- [YOUR GOAL]: All that should come back is the lines of the data below from the one containing "(_addMediaSection s rs)" to the one containing "Ok (rs, offer).", inclusive, exactly as they stand.

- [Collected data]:
^^^^

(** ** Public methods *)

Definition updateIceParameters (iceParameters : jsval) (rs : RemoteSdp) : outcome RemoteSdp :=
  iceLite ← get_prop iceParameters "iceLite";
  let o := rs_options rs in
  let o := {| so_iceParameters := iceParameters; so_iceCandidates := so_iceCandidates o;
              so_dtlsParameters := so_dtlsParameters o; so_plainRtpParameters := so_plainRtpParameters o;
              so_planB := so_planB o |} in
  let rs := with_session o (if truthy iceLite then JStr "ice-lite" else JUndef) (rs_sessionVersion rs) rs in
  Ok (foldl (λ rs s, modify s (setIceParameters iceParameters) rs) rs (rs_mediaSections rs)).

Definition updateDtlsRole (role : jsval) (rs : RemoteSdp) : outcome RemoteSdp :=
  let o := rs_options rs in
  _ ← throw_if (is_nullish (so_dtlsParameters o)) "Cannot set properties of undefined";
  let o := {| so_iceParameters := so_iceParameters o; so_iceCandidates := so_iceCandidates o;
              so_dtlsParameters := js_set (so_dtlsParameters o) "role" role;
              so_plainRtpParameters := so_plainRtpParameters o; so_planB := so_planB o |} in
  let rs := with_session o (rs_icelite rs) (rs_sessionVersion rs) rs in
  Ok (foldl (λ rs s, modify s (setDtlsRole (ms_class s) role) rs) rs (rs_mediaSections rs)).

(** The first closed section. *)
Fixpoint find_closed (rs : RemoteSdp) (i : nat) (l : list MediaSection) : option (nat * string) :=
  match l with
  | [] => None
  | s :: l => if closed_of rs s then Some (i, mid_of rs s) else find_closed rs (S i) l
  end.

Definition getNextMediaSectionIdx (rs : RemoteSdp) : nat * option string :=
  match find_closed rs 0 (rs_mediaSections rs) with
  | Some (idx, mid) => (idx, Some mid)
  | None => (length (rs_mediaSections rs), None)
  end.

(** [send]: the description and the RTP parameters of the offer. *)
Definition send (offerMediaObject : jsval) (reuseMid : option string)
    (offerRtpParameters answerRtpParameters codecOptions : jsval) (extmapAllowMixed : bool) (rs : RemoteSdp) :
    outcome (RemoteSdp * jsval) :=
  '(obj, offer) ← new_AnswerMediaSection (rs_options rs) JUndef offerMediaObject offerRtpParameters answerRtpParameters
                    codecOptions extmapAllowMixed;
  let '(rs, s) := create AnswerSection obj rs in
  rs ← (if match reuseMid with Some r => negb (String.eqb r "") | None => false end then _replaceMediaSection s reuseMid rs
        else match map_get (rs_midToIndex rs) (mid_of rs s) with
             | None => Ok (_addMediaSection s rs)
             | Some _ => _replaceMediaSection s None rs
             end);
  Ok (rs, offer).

^^^^

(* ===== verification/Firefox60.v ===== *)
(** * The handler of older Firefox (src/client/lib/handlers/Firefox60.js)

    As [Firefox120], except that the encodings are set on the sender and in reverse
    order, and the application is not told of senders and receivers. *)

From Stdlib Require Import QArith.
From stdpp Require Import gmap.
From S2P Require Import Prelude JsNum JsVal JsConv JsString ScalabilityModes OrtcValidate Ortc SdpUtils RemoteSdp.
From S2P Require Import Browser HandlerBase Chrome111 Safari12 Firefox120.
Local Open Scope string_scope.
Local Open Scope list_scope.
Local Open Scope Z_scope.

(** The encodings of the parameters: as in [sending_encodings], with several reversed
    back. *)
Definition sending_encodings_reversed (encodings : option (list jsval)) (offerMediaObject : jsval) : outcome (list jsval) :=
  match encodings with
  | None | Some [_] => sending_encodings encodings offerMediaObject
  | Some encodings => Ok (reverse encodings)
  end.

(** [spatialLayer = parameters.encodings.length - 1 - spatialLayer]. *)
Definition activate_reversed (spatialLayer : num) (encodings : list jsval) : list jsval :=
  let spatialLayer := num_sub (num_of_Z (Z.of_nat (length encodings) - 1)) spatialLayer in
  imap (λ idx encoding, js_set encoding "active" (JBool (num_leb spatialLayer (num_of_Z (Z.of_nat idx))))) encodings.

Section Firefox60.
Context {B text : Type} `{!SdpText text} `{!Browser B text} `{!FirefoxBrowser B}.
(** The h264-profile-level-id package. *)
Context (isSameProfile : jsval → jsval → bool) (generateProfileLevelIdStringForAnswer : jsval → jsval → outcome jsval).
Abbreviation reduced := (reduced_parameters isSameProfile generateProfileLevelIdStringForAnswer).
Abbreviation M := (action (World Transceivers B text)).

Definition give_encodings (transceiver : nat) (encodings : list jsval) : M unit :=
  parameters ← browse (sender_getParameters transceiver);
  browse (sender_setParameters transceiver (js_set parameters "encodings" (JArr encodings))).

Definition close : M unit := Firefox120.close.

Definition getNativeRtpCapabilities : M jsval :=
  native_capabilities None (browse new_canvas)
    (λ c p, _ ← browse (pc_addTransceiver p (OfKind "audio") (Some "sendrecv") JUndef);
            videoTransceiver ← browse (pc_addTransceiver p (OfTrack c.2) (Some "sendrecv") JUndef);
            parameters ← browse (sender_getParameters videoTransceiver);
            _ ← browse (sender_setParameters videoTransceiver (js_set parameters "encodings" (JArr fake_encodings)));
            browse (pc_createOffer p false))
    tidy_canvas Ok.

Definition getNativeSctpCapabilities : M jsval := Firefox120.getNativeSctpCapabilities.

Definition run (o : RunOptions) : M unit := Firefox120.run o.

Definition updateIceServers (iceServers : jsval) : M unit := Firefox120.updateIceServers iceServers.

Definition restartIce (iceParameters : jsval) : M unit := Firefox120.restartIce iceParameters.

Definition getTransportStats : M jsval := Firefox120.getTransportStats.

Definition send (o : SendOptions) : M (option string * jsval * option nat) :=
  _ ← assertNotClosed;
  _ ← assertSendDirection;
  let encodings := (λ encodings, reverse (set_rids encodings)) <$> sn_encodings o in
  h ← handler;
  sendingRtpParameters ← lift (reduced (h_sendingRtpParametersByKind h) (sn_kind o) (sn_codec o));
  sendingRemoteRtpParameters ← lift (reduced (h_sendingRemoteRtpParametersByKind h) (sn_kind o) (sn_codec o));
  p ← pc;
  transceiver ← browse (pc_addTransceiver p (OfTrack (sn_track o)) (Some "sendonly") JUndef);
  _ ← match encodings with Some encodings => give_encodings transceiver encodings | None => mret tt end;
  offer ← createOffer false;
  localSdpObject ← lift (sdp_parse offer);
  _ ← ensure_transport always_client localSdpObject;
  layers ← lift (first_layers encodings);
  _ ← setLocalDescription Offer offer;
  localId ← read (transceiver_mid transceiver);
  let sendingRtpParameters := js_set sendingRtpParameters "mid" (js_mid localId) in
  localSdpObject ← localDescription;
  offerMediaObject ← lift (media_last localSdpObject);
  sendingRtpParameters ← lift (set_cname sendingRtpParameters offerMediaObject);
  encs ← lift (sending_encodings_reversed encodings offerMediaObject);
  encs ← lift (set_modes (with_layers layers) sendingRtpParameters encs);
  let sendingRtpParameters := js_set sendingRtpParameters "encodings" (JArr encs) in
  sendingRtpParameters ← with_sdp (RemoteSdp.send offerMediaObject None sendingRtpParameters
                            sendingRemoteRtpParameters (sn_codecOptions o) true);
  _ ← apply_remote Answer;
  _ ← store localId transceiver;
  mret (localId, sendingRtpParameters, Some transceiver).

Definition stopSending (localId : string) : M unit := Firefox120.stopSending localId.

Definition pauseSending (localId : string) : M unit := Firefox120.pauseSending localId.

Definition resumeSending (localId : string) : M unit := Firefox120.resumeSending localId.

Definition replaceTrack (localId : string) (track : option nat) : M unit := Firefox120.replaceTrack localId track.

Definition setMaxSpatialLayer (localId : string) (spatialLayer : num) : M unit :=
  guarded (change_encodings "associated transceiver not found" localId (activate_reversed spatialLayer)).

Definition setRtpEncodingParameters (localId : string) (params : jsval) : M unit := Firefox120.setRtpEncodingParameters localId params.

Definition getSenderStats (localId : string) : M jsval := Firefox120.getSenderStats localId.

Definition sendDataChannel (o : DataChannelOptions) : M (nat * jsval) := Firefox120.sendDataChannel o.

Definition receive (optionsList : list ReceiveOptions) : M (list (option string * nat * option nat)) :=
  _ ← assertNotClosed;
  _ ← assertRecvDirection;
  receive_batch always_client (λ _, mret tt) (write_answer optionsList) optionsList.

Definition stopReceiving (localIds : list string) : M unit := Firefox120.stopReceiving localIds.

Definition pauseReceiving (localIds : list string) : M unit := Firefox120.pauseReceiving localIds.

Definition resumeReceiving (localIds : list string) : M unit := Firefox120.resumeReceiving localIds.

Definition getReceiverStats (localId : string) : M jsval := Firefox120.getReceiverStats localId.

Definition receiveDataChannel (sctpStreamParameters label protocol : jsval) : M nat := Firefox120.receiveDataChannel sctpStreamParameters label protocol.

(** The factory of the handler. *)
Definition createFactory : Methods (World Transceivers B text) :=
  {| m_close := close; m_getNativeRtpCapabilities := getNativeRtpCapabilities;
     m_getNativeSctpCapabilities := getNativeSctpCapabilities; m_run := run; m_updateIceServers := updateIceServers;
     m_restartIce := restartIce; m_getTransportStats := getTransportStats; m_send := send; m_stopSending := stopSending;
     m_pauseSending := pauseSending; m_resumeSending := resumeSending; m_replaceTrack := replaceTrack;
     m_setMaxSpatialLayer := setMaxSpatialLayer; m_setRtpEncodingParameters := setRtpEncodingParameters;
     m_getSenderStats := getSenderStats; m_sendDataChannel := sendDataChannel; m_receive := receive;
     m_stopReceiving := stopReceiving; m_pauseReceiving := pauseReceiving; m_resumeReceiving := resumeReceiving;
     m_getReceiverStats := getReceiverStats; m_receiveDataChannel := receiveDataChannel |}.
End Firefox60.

^^^^

- [RESPONSE TO THE TASK]:
             | None => Ok (_addMediaSection s rs)
             | Some _ => _replaceMediaSection s None rs
             end);
  Ok (rs, offer).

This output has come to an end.